The input:
(** Bounds on lengths from what is known of suffixes, then the goal: a
    chain of suffixes or a comparison of lengths. *)
Ltac suffix_facts :=
  repeat match goal with
  | F : _ ∧ _ |- _ => destruct F
  | F : ?a `suffix_of` ?b |- _ =>
      lazymatch goal with
      | _ : (length a ≤ length b)%nat |- _ => fail
      | _ => pose proof (suffix_length _ _ F)
      end
  end.

Ltac suffix_chain :=
  solve [repeat first
           [reflexivity | eassumption | (apply suffix_cons_r; reflexivity)
           | (etrans; [eassumption|])]].

Ltac parser_done :=
  cbn [ParserSpec.completes ParserSpec.consumes mbind
       BasicParser.completion_bind length] in *;
  suffix_facts;
  first [done | lia | suffix_chain | (split; [suffix_chain|lia])].

Section parser_completes.
Import JS BasicParser ParserSpec.
Context `{Runtime}.

Lemma consumes_completes {A : Type} ts (r : completion (A * list token)) :
  consumes ts r → completes ts r.
Proof. destruct r as [[??]| |]; cbn; [by intros [??]|done|done]. Qed.

Lemma advance_spec (ts : list token) :
  match advance ts with
  | Normal ts' =>
      ts' `suffix_of` ts
      ∧ ∀ t rest, ts = t :: rest → at_end t = false → ts' = rest
  | Thrown _ => True
  | Never _ => False
  end.
Proof.
  destruct ts as [|t rest]; [done|]. cbn [advance]. split.
  - destruct (at_end t); [done|]. by apply suffix_cons_r.
  - by intros ?? [= <- <-] ->.
Qed.

Lemma check_spec type_ value (ts : list token) :
  match check type_ value ts with
  | Normal b => b = true → ∃ t rest, ts = t :: rest ∧ at_end t = false
  | Thrown _ => True
  | Never _ => False
  end.
Proof.
  destruct ts as [|t rest]; [done|]. cbn [check].
  destruct (at_end t) eqn:Hend; [done|]. intros _. by exists t, rest.
Qed.

Lemma isAtEnd_spec (ts : list token) :
  match isAtEnd ts with
  | Normal b => b = false → ∃ t rest, ts = t :: rest ∧ at_end t = false
  | Thrown _ => True
  | Never _ => False
  end.
Proof.
  destruct ts as [|t rest]; [done|]. cbn [isAtEnd]. intros ?. by exists t, rest.
Qed.

Lemma expect_consumes type_ value (ts : list token) :
  consumes ts (expect type_ value ts).
Proof.
  unfold expect. pose proof (check_spec type_ value ts) as Hcheck.
  destruct (check type_ value ts) as [[]| |];
    cbn [mbind completion_bind]; try done.
  - destruct Hcheck as (t & rest & -> & Hend); [done|].
    cbn [advance]. rewrite Hend. cbn. split; [by apply suffix_cons_r|lia].
  - by destruct ts.
Qed.

Lemma binary_loop_completes ops (operand : parser node) (n : nat) :
  ∀ lhs ts,
    (length ts ≤ n)%nat →
    (∀ ts1, (length ts1 < length ts)%nat → completes ts1 (operand ts1)) →
    completes ts (binary_loop ops operand n lhs ts).
Proof.
  induction n as [|n IH]; intros lhs [|t rest] Hlen Hoperand; try done.
  { cbn in Hlen. lia. }
  cbn [binary_loop length] in *.
  destruct (type t) as [?|?|?|?|op|?| |] eqn:Htype; try parser_done.
  destruct (includes ops op); [|parser_done].
  unfold advance, at_end. rewrite Htype. cbn [mbind completion_bind].
  assert (completes rest (operand rest)) as Hrest by (apply Hoperand; lia).
  destruct (operand rest) as [[rhs ts2]| |];
    cbn [mbind completion_bind completes] in *; [|done|done].
  assert (completes ts2 (binary_loop ops operand n (BINARY op lhs rhs) ts2))
    as Hloop.
  { pose proof (suffix_length _ _ Hrest).
    apply IH; [lia|]. intros ts1 ?. apply Hoperand. lia. }
  destruct (binary_loop ops operand n (BINARY op lhs rhs) ts2)
    as [[e ts3]| |]; parser_done.
Qed.

Lemma binary_level_consumes ops (operand : parser node) (ts : list token) :
  (∀ ts1, (length ts1 ≤ length ts)%nat → consumes ts1 (operand ts1)) →
  consumes ts
    ('(lhs, ts1) ← operand ts; binary_loop ops operand (length ts1) lhs ts1).
Proof.
  intros Hoperand.
  assert (consumes ts (operand ts)) as Hfirst by (by apply Hoperand).
  destruct (operand ts) as [[lhs ts1]| |];
    cbn [mbind completion_bind consumes] in *; [|done|done].
  destruct Hfirst as [Hsuffix Hshorter].
  assert (completes ts1 (binary_loop ops operand (length ts1) lhs ts1))
    as Hloop.
  { apply binary_loop_completes; [lia|].
    intros ts' ?. apply consumes_completes, Hoperand. lia. }
  destruct (binary_loop ops operand (length ts1) lhs ts1) as [[e ts2]| |];
    parser_done.
Qed.

Lemma parseComparison_with_consumes (prim : parser node) (ts : list token) :
  (∀ ts1, (length ts1 ≤ length ts)%nat → consumes ts1 (prim ts1)) →
  consumes ts (parseComparison_with prim ts).
Proof.
  intros Hprim. apply binary_level_consumes. intros ts1 Hts1.
  apply binary_level_consumes. intros ts2 Hts2.
  apply binary_level_consumes. intros ts3 Hts3. apply Hprim. lia.
Qed.

Lemma parsePrimary_consumes (fuel : nat) : ∀ ts,
  (length ts < fuel)%nat → consumes ts (parsePrimary fuel ts).
Proof.
  induction fuel as [|fuel IH]; intros ts Hlen; [lia|].
  destruct ts as [|tok rest]; [done|]. cbn [parsePrimary length] in *.
  assert (∀ k : list token → completion (node * list token),
            at_end tok = false →
            consumes (tok :: rest) (k rest) →
            consumes (tok :: rest) (advance (tok :: rest) ≫= k))
    as Hadvance.
  { intros k Hend Hk. cbn [advance mbind completion_bind]. by rewrite Hend. }
  assert (∀ b,
    consumes (tok :: rest)
      (paren ← check "PUNCTUATION" (Some "(") (tok :: rest);
       if paren : bool then
         ts1 ← advance (tok :: rest);
         '(expr, ts2) ← parseComparison_with (parsePrimary fuel) ts1;
         '(_, ts3) ← expect "PUNCTUATION" (Some ")") ts2;
         Normal (expr, ts3)
       else
         minus ← check "OPERATOR" (Some "-") (tok :: rest);
         if minus : bool then
           ts1 ← advance (tok :: rest);
           '(operand, ts2) ← parsePrimary fuel ts1;
           Normal (UNARY "-" operand, ts2)
         else Thrown b)) as Hother.
  { intros b.
    pose proof (check_spec "PUNCTUATION" (Some "(") (tok :: rest)) as Hparen.
    destruct (check "PUNCTUATION" (Some "(") (tok :: rest)) as [[]| |];
      cbn [mbind completion_bind]; [| |done|done].
    - destruct Hparen as (t & rest' & [= <- <-] & Hend); [done|].
      apply Hadvance; [done|].
      assert (consumes rest (parseComparison_with (parsePrimary fuel) rest))
        as Hexpr.
      { apply parseComparison_with_consumes. intros ts1 ?. apply IH. lia. }
      destruct (parseComparison_with (parsePrimary fuel) rest)
        as [[expr ts2]| |]; cbn [mbind completion_bind consumes] in *;
        [|done|done].
      pose proof (expect_consumes "PUNCTUATION" (Some ")") ts2) as Hclose.
      destruct (expect "PUNCTUATION" (Some ")") ts2) as [[? ts3]| |];
        parser_done.
    - pose proof (check_spec "OPERATOR" (Some "-") (tok :: rest)) as Hminus.
      destruct (check "OPERATOR" (Some "-") (tok :: rest)) as [[]| |];
        cbn [mbind completion_bind]; [|done|done|done].
      destruct Hminus as (t & rest' & [= <- <-] & Hend); [done|].
      apply Hadvance; [done|].
      assert (consumes rest (parsePrimary fuel rest)) as Hoperand.
      { apply IH. lia. }
      destruct (parsePrimary fuel rest) as [[operand ts2]| |]; parser_done. }
  destruct (type tok) eqn:Htype; try apply Hother;
    (apply Hadvance; [unfold at_end; by rewrite Htype|]);
    parser_done.
Qed.

Lemma parseExpression_consumes (ts : list token) :
  consumes ts (parseExpression ts).
Proof.
  unfold parseExpression. apply parseComparison_with_consumes.
  intros ts1 Hts1. apply parsePrimary_consumes. lia.
Qed.

End parser_completes.

Section identifiers.
Import JS BasicTokenizer InterpreterSpec.
Context `{Runtime}.

Lemma tokenize_loop_identifiers (fuel : nat) : ∀ s pos tokens,
  tokenize_loop fuel s pos = Normal tokens →
  Forall (λ t, type t ≠ IDENTIFIER EmptyString) tokens.
Proof.
  induction fuel as [|fuel IH]; intros [|c s] pos tokens; cbn [tokenize_loop].
  - intros [= <-]. by repeat constructor.
  - done.
  - intros [= <-]. by repeat constructor.
  - assert (∀ t rest endPos,
      t ≠ IDENTIFIER EmptyString →
      match tokenize_loop fuel rest endPos with
      | Normal tokens => Normal (createToken t pos :: tokens)
      | other => other
      end = Normal tokens →
      Forall (λ t, type t ≠ IDENTIFIER EmptyString) tokens) as Hcontinue.
    { intros t rest endPos Ht Heq.
      destruct (tokenize_loop fuel rest endPos) as [tokens'| |] eqn:Hrest;
        [|done|done].
      injection Heq as <-. constructor; [done|by eapply IH]. }
    destruct (is_whitespace c); [apply IH|].
    destruct (is_digit c).
    { destruct (readNumber (String c s)). by apply Hcontinue. }
    destruct (Ascii.eqb c double_quote).
    { destruct (readString s). by apply Hcontinue. }
    destruct (is_letter c) eqn:Hletter.
    { cbn [readWord]. unfold is_word_char. rewrite Hletter. cbn [orb].
      destruct (readWord s) as [value rest]. cbn [toUpperCase].
      destruct (isKeyword _); by apply Hcontinue. }
    destruct (readOperator (String c s)) as [[[value rest] width]|].
    { by apply Hcontinue. }
    destruct (includes PUNCTUATION_CHARS _); [by apply Hcontinue|done].
Qed.

(** The tokenizer never makes an identifier of the empty string, so
    that a variable named after NEXT is always a non-empty name. *)
Lemma tokenize_identifiers (line : string) (tokens : list token) :
  tokenize line = Normal tokens →
  Forall (λ t, type t ≠ IDENTIFIER EmptyString) tokens.
Proof. apply tokenize_loop_identifiers. Qed.

End identifiers.

Section evaluation_completes.
Import JS BasicInterpreter InterpreterSpec.
Context `{Runtime}.

(** Evaluating an expression returns a value or throws. *)
Lemma evaluate_completes nd : ∀ vars w, (evaluate nd vars).2 ≠ Never w.
Proof.
  induction nd; intros vars w; try done.
  - cbn [evaluate]. specialize (IHnd1 vars).
    destruct (evaluate nd1 vars) as [vars1 [lv| |]]; cbn [snd] in *;
      [|done|by apply IHnd1].
    specialize (IHnd2 vars1).
    destruct (evaluate nd2 vars1) as [vars2 [rv| |]]; cbn [snd] in *;
      [|done|by apply IHnd2].
    repeat case_match; done.
  - cbn [evaluate]. specialize (IHnd vars).
    destruct (evaluate nd vars) as [vars1 [v| |]]; cbn [snd] in *;
      [|done|by apply IHnd].
    by case_match.
Qed.

(** No error escapes [executeImmediate]: it returns, or it never does. *)
Lemma executeImmediate_never_throws fuel line st message :
  (executeImmediate fuel line st).2 ≠ Thrown message.
Proof.
  unfold executeImmediate. repeat case_match; done.
Qed.

End evaluation_completes.

Section statements_complete.
Import JS BasicParser ParserSpec.
Context `{Runtime}.

(** One more call of the body is destructed, with what is known about
    its result; then the matches on tokens. *)
Ltac statement_step :=
  match goal with
  | |- context [parseExpression ?x] =>
      let F := fresh "Hexpression" in
      pose proof (parseExpression_consumes x) as F;
      destruct (parseExpression x) as [[? ?]|?|?]
  | |- context [expect ?a ?b ?x] =>
      let F := fresh "Hexpect" in
      pose proof (expect_consumes a b x) as F;
      destruct (expect a b x) as [[? ?]|?|?]
  | |- context [advance ?x] =>
      let F := fresh "Hadvance" in
      pose proof (advance_spec x) as F;
      destruct (advance x) as [?|?|?];
      [destruct F as [F _]|clear F|exfalso; exact F]
  | |- context [check ?a ?b ?x] =>
      let F := fresh "Hcheck" in
      pose proof (check_spec a b x) as F;
      destruct (check a b x) as [[]|?|?];
      [clear F|clear F|clear F|exfalso; exact F]
  | |- context [match ?l with [] => _ | _ :: _ => _ end] => destruct l
  | |- context [match type ?t with _ => _ end] => destruct (type t)
  end;
  cbn [mbind completion_bind completes consumes] in *;
  try done; try parser_done.

Ltac statement_steps := repeat statement_step.

Lemma parsePrint_loop_completes (n : nat) : ∀ ts,
  (length ts ≤ n)%nat → completes ts (parsePrint_loop n ts).
Proof.
  induction n as [|n IH]; intros [|t rest] Hlen; try done.
  { cbn in Hlen. lia. }
  cbn [parsePrint_loop isAtEnd mbind completion_bind length] in *.
  destruct (at_end t); [parser_done|].
  pose proof (parseExpression_consumes (t :: rest)) as Hexpression.
  destruct (parseExpression (t :: rest)) as [[expr ts1]| |];
    cbn [mbind completion_bind consumes length] in *; [|done|done].
  destruct Hexpression as [Hsuffix Hshorter].
  assert (∀ sep ts2, ts2 `suffix_of` ts1 →
    completes (t :: rest)
      ('(expressions, separators, ts3) ← parsePrint_loop n ts2;
       Normal (expr :: expressions, sep :: separators, ts3))) as Hnext.
  { intros sep ts2 Hts2. pose proof (suffix_length _ _ Hts2).
    assert (completes ts2 (parsePrint_loop n ts2)) as Hloop
      by (apply IH; lia).
    destruct (parsePrint_loop n ts2) as [[[es seps] ts3]| |]; parser_done. }
  statement_steps; by apply Hnext.
Qed.

Lemma parsePrint_completes ts : completes ts (parsePrint ts).
Proof.
  unfold parsePrint. statement_step.
  match goal with
  | |- context [parsePrint_loop (length ?l) ?l] =>
      assert (completes l (parsePrint_loop (length l) l)) as Hloop
        by (by apply parsePrint_loop_completes);
      destruct (parsePrint_loop (length l) l) as [[[es seps] ts2]| |];
      parser_done
  end.
Qed.

Lemma parseLet_completes ts : completes ts (parseLet ts).
Proof. unfold parseLet. statement_steps. Qed.

Lemma parseInput_completes ts : completes ts (parseInput ts).
Proof. unfold parseInput. statement_steps. Qed.

Lemma parseGoto_completes ts : completes ts (parseGoto ts).
Proof. unfold parseGoto. statement_steps. Qed.

Lemma parseFor_completes ts : completes ts (parseFor ts).
Proof. unfold parseFor. statement_steps. Qed.

Lemma parseNext_completes ts : completes ts (parseNext ts).
Proof. unfold parseNext. statement_steps. Qed.

Lemma parseRem_completes ts : completes ts (parseRem ts).
Proof. unfold parseRem. statement_steps. Qed.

Task instructions: Every line above that holds the string "suffixes" should be copied into the answer.

Response to this task:
(** Bounds on lengths from what is known of suffixes, then the goal: a
    chain of suffixes or a comparison of lengths. *)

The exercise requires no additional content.